Source material section start

(* ===== verification/IpInProofs.v ===== *)
(** What arrives: a well-formed packet for this station reaches its protocol, and
    an echo request comes back as a reply. *)

From stdpp Require Import gmap.
From S2P Require Import Prelude Cmonad Cutils Heap Pbuf PbufProofs PbufChain Inet InetProofs Ethernet Etharp EthernetProofs Link EtharpProofs ArpProofs IpOutput Icmp Reass IpInput IpProofs FragProofs IcmpProofs.

Section IpIn.
Context `{PbufEnv} `{Addresses} {U : Type} `{IpIn U} `{Transport U}.
Implicit Types s : stack U.

(** ** The checks *)

(** The destination is this station, the source can be answered. *)
Record acceptable (n : netif_t) (src dest : Z) : Prop := {
  ac_dest : ip4_input_accept dest n = true;
  ac_uni : ip4_addr_ismulticast dest = false;
  ac_src : unicast n src
}.

Lemma cut_whole b : pb_tot_len b = pb_len b -> pb_next b = NULL -> cut b (pb_len b) = b.
Proof. destruct b. cbn. intros -> ->. done. Qed.
Lemma realloc_one (m : lmem) p b n : packet m p [(p, b)] -> releasable [(p, b)] -> 0 <= n <= pb_len b ->
  (if n <? pb_tot_len b then pbuf_realloc p n else ret tt) m = Ok (tt, put_cell m p (cut b n)) /\ packet (put_cell m p (cut b n)) p [(p, cut b n)].
Proof.
  intros Hp Hr Hn. destruct (packet_head _ _ _ _ _ Hp) as (_ & Hp0 & Hb & Hc & Htl & Hlb & _). cbn [sum_len] in Htl. rewrite Z.add_0_r in Htl.
  assert (pb_next b = NULL) as Hnx by (by destruct (pk_chain _ _ _ Hp) as (_ & _ & _ & ?)). split.
  - rewrite Htl. destruct (n <? pb_len b) eqn:E.
    + apply Z.ltb_lt in E. destruct (pbuf_realloc_run m p [(p, b)] n Hp Hr ltac:(cbn [sum_len snd]; lia)) as (l1 & q & b' & l2 & rem & El & Hs & Hrm & Er).
      destruct l1 as [|? l1]; [|by destruct l1]. cbn in El. injection El as <- <- <-. cbn [sum_len] in Hs. replace rem with n in * by lia. rewrite Er. do 2 f_equal.
      unfold after_realloc, after_free, shared, src_count. cbn [map puts foldr sole length drop fmap list_fmap dels drop_ref filter list_filter]. unfold put_cell. destruct m. fields. f_equal; lia.
    + apply Z.ltb_ge in E. replace n with (pb_len b) by lia. by rewrite cut_whole, put_cell_id.
  - split.
    + split; [done|]. split; [done|]. split; [apply lookup_insert_eq|done].
    + constructor; [|constructor]. destruct Hc as (_ & c & E & H1' & H2'). split; [cbn; lia|]. exists c. cbn. split; [done|]. lia.
    + split; [|done]. cbn. lia.
    + cbn. lia.
Qed.

(** The globals while a packet is being handled. *)
Definition handling (g : ip_globals) (src dest : Z) : ip_globals := g <| current_iphdr_dest := dest |> <| current_iphdr_src := src |>.

Lemma modip_run {A} s f (k : M (stack U) A) : (modip f ;;; k) s = k (with_ip s (f (ipg s))).
Proof. done. Qed.

Lemma onmem_if_run {A} s (c : bool) m t (k : unit -> M (stack U) A) : (if c then m else ret tt) (mem s) = Ok (tt, t) ->
  bind (if c then onmem m else ret tt) k s = k tt (with_mem s t).
Proof. destruct c; intros E; [by rewrite (onmem_run _ _ _ _ _ E)|]. injection E as <-. by rewrite with_mem_id. Qed.

(** Up to the question whether it is a fragment. *)
Lemma ip4_input_checks_run s p b opts tos id off ttl proto src dest payload pad :
  let hlen := 20 + Z.of_nat (length opts) in let len := hlen + Z.of_nat (length payload) in
  let b' := cut b len in
  packet (mem s) p [(p, b)] -> releasable [(p, b)] ->
  cell_data (dat (mem s)) b = (ip_header opts tos len id off ttl proto src dest ++ payload) ++ pad ->
  (length opts <= 40)%nat -> Z.of_nat (length opts) mod 4 = 0 -> bytes_ok opts -> byte_ok tos -> byte_ok ttl -> byte_ok proto ->
  0 <= off < 65536 -> 0 <= src < 2 ^ 32 -> 0 <= dest < 2 ^ 32 -> acceptable (nif s) src dest ->
  ip4_input p s = (if negb (Z.land (le_val (be_bytes 2 off)) (PP_HTONS (Z.lor IP_OFFMASK IP_MF)) =? 0) then let* q := ip4_reass p in if q =? NULL then ret tt else deliver q hlen
    else deliver p hlen) (with_ip (with_mem s (put_cell (mem s) p b')) (handling (ipg s) src dest)) /\ packet (put_cell (mem s) p b') p [(p, b')] /\
  cell_data (dat (mem s)) b' = ip_header opts tos len id off ttl proto src dest ++ payload.
Proof.
  intros hlen len b' Hp Hr Hd Hlo Hmo Bo Bt Bl Bp Ro Rs Rd [Had Hau [Has Ham]]. destruct (packet_head _ _ _ _ _ Hp) as (_ & Hp0 & Hb & Hc & Htl & Hlb & _).
  pose proof (length_cell _ _ Hc) as Hl. rewrite Hd, !length_app, length_ip_header in Hl. set (hdr := ip_header opts tos len id off ttl proto src dest) in *.
  assert (length hdr = Z.to_nat hlen) as Hlh by (unfold hdr; rewrite length_ip_header; lia). destruct (v_hl_bytes opts Hlo Hmo) as [Hhl Hver]. fold hlen in Hhl.
  destruct (realloc_one (mem s) p b len Hp Hr ltac:(unfold len, hlen; lia)) as [Er Hp']. fold b' in Er, Hp'.
  assert (cell_data (dat (mem s)) b' = hdr ++ payload) as Hd'.
  { unfold b'. rewrite cell_data_cut by (unfold len, hlen; lia). rewrite Hd, take_app_length'; [done|]. rewrite length_app, Hlh. unfold len. lia. }
  assert (cell_ok (dat (mem s)) b') as Hc' by apply (Forall_inv (pk_cells _ _ _ Hp')). split; [|done].
  assert (forall A o n (k : Z -> M (stack U) A) m, dat m = dat (mem s) -> 0 <= o -> 0 <= n -> o + n <= 20 ->
    bind (rd (pb_payload b) o n) k (with_mem s m) = k (le_val (take (Z.to_nat n) (drop (Z.to_nat o) (hdr ++ payload)))) (with_mem s m)) as Hrd.
  { intros A o n k m Em Ho Hn Hon. change (pb_payload b) with (pb_payload b'). rewrite (rd_run (with_mem s m) b' o n); change (dat (mem (with_mem s m))) with (dat m); rewrite ?Em; [by rewrite Hd'|done|done|done|].
    change (pb_len b') with len. unfold len, hlen. lia. }
  unfold hdr, ip_header in Hrd. match type of Hrd with context [ip_fields _ _ _ _ _ _ _ ?c _ _] => set (chk := c) in Hrd end. assert (length chk = 2%nat) as Hck by apply length_be_bytes.
  rewrite <- app_assoc in Hrd. destruct (ip_fields_read (v_hl_of opts) tos len id off ttl proto chk src dest (opts ++ payload) Hck) as (R1 & R2 & R3 & R4 & R5 & R6 & _).
  set (whole_pkt := ip_fields (v_hl_of opts) tos len id off ttl proto chk src dest ++ opts ++ payload) in *.
  unfold ip4_input. rewrite (onmem_getp _ _ _ _ Hp0 Hb). rewrite <- (with_mem_id s) at 1. rewrite (Hrd _ IPH_VHL 1) by (done || lia). change (drop (Z.to_nat IPH_VHL) whole_pkt) with whole_pkt. change (Z.to_nat 1) with 1%nat.
  rewrite R1. cbn [le_val]. rewrite Z.mul_0_r, Z.add_0_r, Hver, Hhl. cbn [Z.eqb Pos.eqb negb]. rewrite (Hrd _ IPH_LEN 2) by (done || lia). change (Z.to_nat IPH_LEN) with 2%nat. change (Z.to_nat 2) with 2%nat. rewrite R2.
  rewrite htons_read by (pose proof (pk_len _ _ _ Hp) as Hpl; cbn [sum_len snd] in Hpl; unfold len, hlen; lia). rewrite with_mem_id.
  rewrite (onmem_if_run _ _ _ _ _ Er). set (s1 := with_mem s (put_cell (mem s) p b')) in *. rewrite (onmem_getp s1 p b' _ Hp0 (lookup_insert_eq _ _ _)).
  change (pb_len b') with len. change (pb_tot_len b') with len. rewrite !(proj2 (Z.ltb_ge _ _)) by (change IP_HLEN with 20; unfold len, hlen; lia). cbn [orb].
  assert (chksum_at (pb_payload b) hlen s1 = Ok (0, s1)) as Ec.
  { unfold chksum_at. pose proof (pread_cell (mem s1) b' 0 hlen Hc' ltac:(lia) ltac:(lia) ltac:(change (pb_len b') with len; unfold len; lia)) as E. rewrite ptr_add_0, drop_0 in E.
    change (pb_payload b') with (pb_payload b) in E. rewrite (onmem_run s1 _ _ _ _ E). change (dat (mem s1)) with (dat (mem s)). rewrite Hd', take_app_length' by (by rewrite Hlh).
    unfold hdr. rewrite ip_header_accepted by done. done. }
  pose proof (fun A o n k => Hrd A o n k (put_cell (mem s) p b') eq_refl) as Hrd1. fold s1 in Hrd1.
  rewrite (bind_run _ _ _ _ _ Ec). cbn [Z.eqb negb]. rewrite (Hrd1 _ IPH_DEST 4) by (done || lia). change (Z.to_nat IPH_DEST) with 16%nat. change (Z.to_nat 4) with 4%nat. rewrite R6.
  rewrite (Hrd1 _ IPH_SRC 4) by (done || lia). change (Z.to_nat IPH_SRC) with 12%nat. change (Z.to_nat 4) with 4%nat. rewrite R5. rewrite !le_val_bytes, !Z.mod_small by (change (256 ^ Z.of_nat 4) with (2 ^ 32); lia).
  rewrite modip_run. set (s2 := with_ip s1 _). assert (choose_netif (pb_payload b) hlen s2 = Ok ((true, true), s2)) as Ech.
  { unfold choose_netif. rewrite (bind_run (getip current_iphdr_dest) _ s2 dest s2) by (unfold getip, gets, s2, with_ip; cbn; by rewrite ip_get_put).
    rewrite (bind_run (getip current_iphdr_src) _ s2 src s2) by (unfold getip, gets, s2, with_ip; cbn; by rewrite ip_get_put).
    rewrite (bind_run _ _ _ _ _ (eq_refl : gets nif s2 = Ok (nif s2, s2))), Hau, bind_ret. change (nif s2) with (nif s). by rewrite Had. }
  rewrite (bind_run _ _ _ _ _ Ech), (bind_run _ _ _ _ _ (eq_refl : gets nif s2 = Ok (nif s2, s2))). change (nif s2) with (nif s). rewrite Has, Ham, andb_false_r. cbn [negb].
  assert (forall A (k : Z -> M (stack U) A), bind (rd (pb_payload b) IPH_OFFSET 2) k s2 = k (le_val (be_bytes 2 off)) s2) as ->.
  { intros A k. change (pb_payload b) with (pb_payload b'). rewrite (rd_run s2 b' IPH_OFFSET 2); [|exact Hc'|done|done|change (pb_len b') with len; unfold len, hlen, IPH_OFFSET; lia].
    change (dat (mem s2)) with (dat (mem s)). rewrite Hd'. unfold hdr, ip_header. rewrite <- app_assoc. fold chk. fold whole_pkt.
    change (Z.to_nat IPH_OFFSET) with 6%nat. change (Z.to_nat 2) with 2%nat. by rewrite R3. }
  done.
Qed.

Source material section end

All lines from the opening of the listing above through the line that contains "From stdpp Require Import gmap." should be given again exactly, and nothing more.

_Task output:_
(* ===== verification/IpInProofs.v ===== *)
(** What arrives: a well-formed packet for this station reaches its protocol, and
    an echo request comes back as a reply. *)

From stdpp Require Import gmap.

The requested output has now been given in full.